In June, I interviewed the German ambassador to the United Nations, Harald Braun. We talked about Germany’s involvement in world peace and the actions that the German government was taking around the world. I was impressed but cautious given Germany’s history.
This week, I got to see some of what Germany was doing not just in the world but also in its country, in its own house. Although, I only went to Berlin, I was amazed at how the Germans have tried to reconcile their past.
The recognition of the murder and pure evil that had gripped the country under the Nazis was heartening. There is no attempt to run away from it or to sweep history under the collective carpet. From the well-attended museum, which is underneath the major memorial, to the murders that took place in Europe to the Topography of Terror Museum right next to a preserved section of the Berlin wall and close to the Brandenburg gate, it is clear that Germany has not forgotten its history. Later, I visited the Wannsee House, where over a meal, some of the Nazi leadership (Hitler was not there) decided how to finish and kill any Jews left within their sphere of influence. A lovely mansion on a recreational lake outside of Berlin, it stretches your mind as to how such a decision could have taken place over a shared and upbeat meal. We know what happened because one set of minutes survived in an archive.
One of the most moving sites was an artistic installation in the Bavarian Quarter that had 80 signs on light posts, depicting the laws made against the Jews with one side of the sign showing a symbol such as a loaf of bread and then wording of the actual law that was made. The bread represented a law that said Jews could only shop between 4-5 p.m. when all the stores would have been emptied as this was in the time of war. There was a sign of a dog, representing that a law had been passed declaring Jews were no longer allowed to have pets or that Jewish veterinarians could not open practices. The signs and their explanations were put up all around this area, including right near the apartment occupied by Albert Einstein. The signs are designed so that ordinary Germans can’t forget that Jews once lived and worked right where they now live. Their lives and hardships are not to be forgotten by ordinary people in 2014 going about their daily tasks.
I would never have learned about how Germany is trying to imprint its history onto the lives of its citizens had my brother, Michael, not informed me of the “Stolperstein” (Stepping Stones) project. The idea is to embed on sidewalks the names of people who were living in houses or apartments when they were taken to the concentration camps and killing camps. A German artist, Gunter Deming, designed this form of remembrance in the 1990s, and to date there have been stepping stones in 17 European countries and 900 different German cities. More than 5,000 stones, which are actually plaques on a cement brick, have been laid in Berlin alone. The Berlin Senate decided in 2005 to offer financial support for the project.

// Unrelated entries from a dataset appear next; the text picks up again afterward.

(** * SPAC [data_utils]: a shallow embedding of the tabular pipeline

    The module [spac.data_utils] is a set of transformations over pandas
    data frames and AnnData matrices.  This development embeds the frames
    column by column, as pandas stores them, and the functions of
    [data_utils.py] over that representation.

    Conventions of the embedding:
    - a Python exception is a value [Raise e] of the type [result];
    - float64 cells of feature matrices are rationals ([Q]): rounding,
      infinities and missing numeric entries are outside the model of
      these cells; where rounding decides a result (the shares of
      [downsample_cells], the upper bound of the min-max scaling), the
      arithmetic is the binary64 arithmetic of [SpecFloat];
    - objects that the code mutates in place live in a [heap] of frames
      addressed by references, so that aliasing is visible. *)

From Stdlib Require Import ZArith QArith Qround Qminmax String Ascii List Lia.
From Stdlib Require Import DecimalString DecimalPos DecimalZ SpecFloat.
From stdpp Require Import base list sorting gmap strings.

Local Open Scope Z_scope.

(** * Part I: definitions *)

(** ** Exceptions *)

Inductive error :=
  | ValueError
  | TypeError
  | KeyError
  | FileNotFoundError
  | PermissionError.

Inductive result (A : Type) :=
  | Ok (a : A)
  | Raise (e : error).
Arguments Ok {A} a.
Arguments Raise {A} e.

#[global] Instance result_ret : MRet result := @Ok.
#[global] Instance result_bind : MBind result :=
  fun A B k r => match r with Ok a => k a | Raise e => Raise e end.

#[global] Instance error_eq_dec : EqDecision error.
Proof. solve_decision. Defined.

(** ** Cells, labels and columns *)

(** A cell of a general-purpose table: an integer, a string, a boolean or
    the missing-value marker ([np.nan]). *)
Inductive value :=
  | VInt (z : Z)
  | VStr (s : string)
  | VBool (b : bool)
  | VNaN.

#[global] Instance value_eq_dec : EqDecision value.
Proof. solve_decision. Defined.

(** A row label: a position of a [RangeIndex] or a name. *)
Inductive label :=
  | Pos (n : nat)
  | Name (s : string).

#[global] Instance label_eq_dec : EqDecision label.
Proof. solve_decision. Defined.

Definition range_index (n : nat) : list label := Pos <$> seq 0 n.

Inductive dtype := Int64 | Bool | Object.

On Monday, Aug. 4, my family and I gathered at the apartment house of my grandfather’s brother, Elias Spet. As Hitler came to power, he was living in Berlin with his wife, having emigrated from Poland. He was taken away to a “work camp” and, although we do not know what he was subjected to, a book was written by Leon Szalet called “Experiment ‘E’: A Report from an Extermination Laboratory.” He had survived and lived in the same slave/prisoner housing unit my Great Uncle Spet lived in. It was a miserable place, and clearly my uncle died from some combination of starvation, overwork and beatings. In those days, the Nazis actually returned ashes back to the families, and his wife received them and then buried my great uncle before she was also taken away and killed.

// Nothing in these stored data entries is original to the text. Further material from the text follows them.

(** * notification-migrator: the migration pipeline of [migration.go]

    A shallow embedding of the three migration stages ([migrateUsers],
    [migrateNotificationTypes], [migrateNotifications]) and of the
    orchestrator [runMigration], together with the parts of the libraries
    they call: [pkg/errors], the [squirrel] insert builder, [encoding/json]
    decoding into [map[string]interface{}] and the two [*sql.Tx] handles.

    The two databases are tables held as lists.  A database call can fail
    for reasons of the driver's own (a lost connection, a constraint of the
    destination schema, which is not part of the repository): the driver's
    coming outcomes are part of the world the functions run in.  The rows of
    a query come one by one, each [rows.Next()] being such a call.  The
    columns read hold no NULL, so that [Scan] into a string does not fail.
    A payload is a string of bytes, taken to be well-formed UTF-8;
    [float64] and its two conversions to and from text are left abstract. *)

From Stdlib Require Import ZArith Ascii String.
From stdpp Require Import base option list strings pretty gmap sorting.

Local Open Scope string_scope.
Local Open Scope list_scope.

(** ** Errors: [fmt.Errorf], [errors.Wrap] and the errors of the libraries *)

Inductive error : Type :=
| errorString (s : string)
| driverError (s : string)
| withMessage (cause : error) (msg : string)
| SyntaxError (msg : string)
| UnmarshalTypeError (Value GoType : string).

(** [errors.Wrap(err, msg)]; the callers only wrap non-nil errors. *)
Definition Wrap (err : error) (msg : string) : error := withMessage err msg.

(** The [Error()] method. *)
Fixpoint Error (e : error) : string :=
  match e with
  | errorString s => s
  | driverError s => s
  | withMessage cause msg => msg +:+ ": " +:+ Error cause
  | SyntaxError msg => msg
  | UnmarshalTypeError v t =>
      "json: cannot unmarshal " +:+ v +:+ " into Go value of type " +:+ t
  end.

(** What a call ends in: a result with a nil error, a non-nil error, or a
    run-time panic that unwinds the whole call stack. *)
Inductive outcome (A : Type) : Type :=
| Ok (a : A)
| Err (e : error)
| Panic (msg : string).
Arguments Ok {A} a.
Arguments Err {A} e.
Arguments Panic {A} msg.

(** ** Characters *)

Definition quote : ascii := "034"%char.
Definition backslash : ascii := "092"%char.

Definition is_space (c : ascii) : bool :=
  let n := nat_of_ascii c in
  (n =? 32)%nat || (n =? 9)%nat || (n =? 10)%nat || (n =? 13)%nat.

Definition is_digit (c : ascii) : bool :=
  let n := nat_of_ascii c in (48 <=? n)%nat && (n <=? 57)%nat.

Definition is_upper (c : ascii) : bool :=
  let n := nat_of_ascii c in (65 <=? n)%nat && (n <=? 90)%nat.

(** SQL [lower] on one byte: the letters A-Z move to a-z, every other byte
    stays (case folding outside ASCII depends on the database locale and is
    left alone here). *)
Definition lower_ascii (c : ascii) : ascii :=
  if is_upper c then ascii_of_nat (nat_of_ascii c + 32) else c.

Fixpoint lower (s : string) : string :=
  match s with
  | EmptyString => EmptyString
  | String c s' => String (lower_ascii c) (lower s')
  end.

Definition hex_value (c : ascii) : option N :=
  let n := N_of_ascii c in
  if (48 <=? n)%N && (n <=? 57)%N then Some (n - 48)%N
  else if (97 <=? n)%N && (n <=? 102)%N then Some (n - 87)%N
  else if (65 <=? n)%N && (n <=? 70)%N then Some (n - 55)%N
  else None.

Definition hex_digit (n : N) : ascii :=
  if (n <? 10)%N then ascii_of_N (48 + n) else ascii_of_N (87 + n).

(** [getu4] without the leading backslash-u. *)
Definition hex4 (a b c d : ascii) : option N :=
  match hex_value a, hex_value b, hex_value c, hex_value d with
  | Some x, Some y, Some z, Some w => Some (x * 4096 + y * 256 + z * 16 + w)%N
  | _, _, _, _ => None
  end.

(** [utf8.EncodeRune]. *)
Definition utf8 (r : N) : string :=
  let b (n : N) := ascii_of_N n in
  (if r <? 128 then String (b r) ""
   else if r <? 2048 then
     String (b (192 + r / 64)) (String (b (128 + r mod 64)) "")
   else if r <? 65536 then
     String (b (224 + r / 4096))
       (String (b (128 + (r / 64) mod 64)) (String (b (128 + r mod 64)) ""))
   else
     String (b (240 + r / 262144))
       (String (b (128 + (r / 4096) mod 64))
          (String (b (128 + (r / 64) mod 64))
             (String (b (128 + r mod 64)) ""))))%N.

Definition replacementChar : N := 65533.

(** [utf16.DecodeRune]. *)
Definition decodeSurrogates (r1 r2 : N) : N :=
  if (55296 <=? r1)%N && (r1 <? 56320)%N && (56320 <=? r2)%N && (r2 <? 57344)%N
  then ((r1 - 55296) * 1024 + (r2 - 56320) + 65536)%N
  else replacementChar.

Definition isSurrogate (r : N) : bool := (55296 <=? r)%N && (r <? 57344)%N.

(** ** [encoding/json]: the scanner *)

Inductive token : Type :=
| TLBrace | TRBrace | TLBracket | TRBracket | TColon | TComma
| TString (s : string)
| TNumber (lit : string)
| TTrue | TFalse | TNull.

(** The two-character escapes of a string literal. *)
Definition unescape (c : ascii) : option ascii :=
  let n := nat_of_ascii c in
  if (n =? 34)%nat then Some quote
  else if (n =? 92)%nat then Some backslash
  else if (n =? 47)%nat then Some "/"%char
  else if (n =? 98)%nat then Some "008"%char
  else if (n =? 102)%nat then Some "012"%char
  else if (n =? 110)%nat then Some "010"%char
  else if (n =? 114)%nat then Some "013"%char
  else if (n =? 116)%nat then Some "009"%char
  else None.

Definition prepend (p : string) (r : option (string * string))
  : option (string * string) :=
  match r with
  | Some (s, rest) => Some (p +:+ s, rest)
  | None => None
  end.

(** The body of a string literal, from just after its opening quote: the
    decoded bytes and the input left after the closing quote.  Bytes from
    128 up are taken as they come (well-formed UTF-8 is assumed). *)
Fixpoint scan_string (s : string) : option (string * string) :=
  match s with
  | EmptyString => None
  | String c rest =>
      if Ascii.eqb c quote then Some ("", rest)
      else if Ascii.eqb c backslash then
        match rest with
        | EmptyString => None
        | String e rest1 =>
            if Ascii.eqb e "u"%char then
              match rest1 with
              | String h1 (String h2 (String h3 (String h4 rest5))) =>
                  match hex4 h1 h2 h3 h4 with
                  | None => None
                  | Some rr =>
                      if isSurrogate rr then
                        match rest5 with
                        | String b1 (String b2 (String l1 (String l2
                            (String l3 (String l4 rest11))))) =>
                            match
                              (if Ascii.eqb b1 backslash && Ascii.eqb b2 "u"%char
                               then hex4 l1 l2 l3 l4 else None)
                            with
                            | Some rr1 =>
                                if (decodeSurrogates rr rr1 =? replacementChar)%N
                                then prepend (utf8 replacementChar)
                                       (scan_string rest5)
                                else prepend (utf8 (decodeSurrogates rr rr1))
                                       (scan_string rest11)
                            | None =>
                                prepend (utf8 replacementChar) (scan_string rest5)
                            end
                        | _ => prepend (utf8 replacementChar) (scan_string rest5)
                        end
                      else prepend (utf8 rr) (scan_string rest5)
                  end
              | _ => None
              end
            else
              match unescape e with
              | Some b => prepend (String b "") (scan_string rest1)
              | None => None
              end
        end
      else if (nat_of_ascii c <? 32)%nat then None
      else prepend (String c "") (scan_string rest)
  end.

Definition is_number_char (c : ascii) : bool :=
  is_digit c || Ascii.eqb c "-"%char || Ascii.eqb c "+"%char
  || Ascii.eqb c "."%char || Ascii.eqb c "e"%char || Ascii.eqb c "E"%char.

(** The longest run of number characters and what follows it. *)
Fixpoint scan_number (s : string) : string * string :=
  match s with
  | EmptyString => ("", "")
  | String c rest =>
      if is_number_char c
      then let '(lit, r) := scan_number rest in (String c lit, r)
      else ("", s)
  end.

Fixpoint skip_digits (s : string) : string :=
  match s with
  | String c rest => if is_digit c then skip_digits rest else s
  | EmptyString => s
  end.

Definition starts_with_digit (s : string) : bool :=
  match s with String c _ => is_digit c | EmptyString => false end.

(** The exponent of a number literal, after its e or E. *)
Definition valid_exponent (s : string) : bool :=
  let s1 :=
    match s with
    | String c rest =>
        if Ascii.eqb c "+"%char || Ascii.eqb c "-"%char then rest else s
    | EmptyString => s
    end in
  starts_with_digit s1 && bool_decide (skip_digits s1 = "").

Definition valid_after_fraction (s : string) : bool :=
  match s with
  | EmptyString => true
  | String c rest =>
      (Ascii.eqb c "e"%char || Ascii.eqb c "E"%char) && valid_exponent rest
  end.

Definition valid_after_integer (s : string) : bool :=
  match s with
  | EmptyString => true
  | String c rest =>
      if Ascii.eqb c "."%char
      then starts_with_digit rest && valid_after_fraction (skip_digits rest)
      else (Ascii.eqb c "e"%char || Ascii.eqb c "E"%char) && valid_exponent rest
  end.

(** The grammar of a JSON number: an optional minus, 0 or a digit string
    without leading 0, an optional fraction, an optional exponent. *)
Definition valid_number (lit : string) : bool :=
  let s :=
    match lit with
    | String c rest => if Ascii.eqb c "-"%char then rest else lit
    | EmptyString => lit
    end in
  match s with
  | EmptyString => false
  | String c rest =>
      if Ascii.eqb c "0"%char then valid_after_integer rest
      else is_digit c && valid_after_integer (skip_digits rest)
  end.

(** What is left of [s] after its prefix [p]. *)
Fixpoint strip_prefix (p s : string) : option string :=
  match p with
  | EmptyString => Some s
  | String a p' =>
      match s with
      | String b s' => if Ascii.eqb a b then strip_prefix p' s' else None
      | EmptyString => None
      end
  end.

(** The tokens of the input; [None] is a syntax error.  Every step takes at
    least one byte, so [fuel] above the length of the input is enough
    ([lex_fuel] below). *)
Fixpoint lex (fuel : nat) (s : string) : option (list token) :=
  match fuel with
  | O => None
  | S fuel' =>
      match s with
      | EmptyString => Some []
      | String c rest =>
          let punct (t : token) := cons t <$> lex fuel' rest in
          let word (w : string) (t : token) :=
            match strip_prefix w s with
            | Some r => cons t <$> lex fuel' r
            | None => None
            end in
          if is_space c then lex fuel' rest
          else if Ascii.eqb c "{"%char then punct TLBrace
          else if Ascii.eqb c "}"%char then punct TRBrace
          else if Ascii.eqb c "["%char then punct TLBracket
          else if Ascii.eqb c "]"%char then punct TRBracket
          else if Ascii.eqb c ":"%char then punct TColon
          else if Ascii.eqb c ","%char then punct TComma
          else if Ascii.eqb c quote then
            match scan_string rest with
            | Some (str, r) => cons (TString str) <$> lex fuel' r
            | None => None
            end
          else if Ascii.eqb c "t"%char then word "true" TTrue
          else if Ascii.eqb c "f"%char then word "false" TFalse
          else if Ascii.eqb c "n"%char then word "null" TNull
          else if is_digit c || Ascii.eqb c "-"%char then
            let '(lit, r) := scan_number s in
            if valid_number lit then cons (TNumber lit) <$> lex fuel' r else None
          else None
      end
  end.

(** ** [encoding/json]: values

    A value decoded into [interface{}]: nil, bool, a number, string,
    [[]interface{}] or [map[string]interface{}].  The type is shared by the
    syntax tree, whose numbers are still literals and whose objects list
    their members as written, and by the decoded value, whose numbers are
    [float64] and whose objects are maps. *)

#[local] Set Warnings "-register-all".
Inductive json (num : Type) : Type :=
| JNull
| JBool (b : bool)
| JNumber (n : num)
| JString (s : string)
| JArray (elems : list (json num))
| JObject (members : list (string * json num)).
Arguments JNull {num}.
Arguments JBool {num} b.
Arguments JNumber {num} n.
Arguments JString {num} s.
Arguments JArray {num} elems.
Arguments JObject {num} members.

(** A Go map with string keys, kept as the list of its entries in
    increasing key order (the order in which [json.Marshal] writes them):
    [obj_get] is [m[k]] and [obj_set] is [m[k] = v]. *)
Fixpoint obj_get {V : Type} (k : string) (m : list (string * V)) : option V :=
  match m with
  | [] => None
  | (k', v) :: m' => if decide (k = k') then Some v else obj_get k m'
  end.

Fixpoint obj_set {V : Type} (k : string) (v : V) (m : list (string * V))
  : list (string * V) :=
  match m with
  | [] => [(k, v)]
  | (k', v') :: m' =>
      match String.compare k k' with
      | Eq => (k, v) :: m'
      | Lt => (k, v) :: (k', v') :: m'
      | Gt => (k', v') :: obj_set k v m'
      end
  end.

The Stolpersteine Project has gathered stories of the people’s lives the stones commemorate. They are amazing stories, from people who were factory workers to people who mounted whatever resistance they could. People in Berlin and the 17 countries where the stones are embedded see that a real person lived there, a person with a history, a family and a life. This project aims to bring what happened 70-plus years ago into the lives of ordinary people so they won’t forget history and the individual lives that perished at the hands of the Nazis.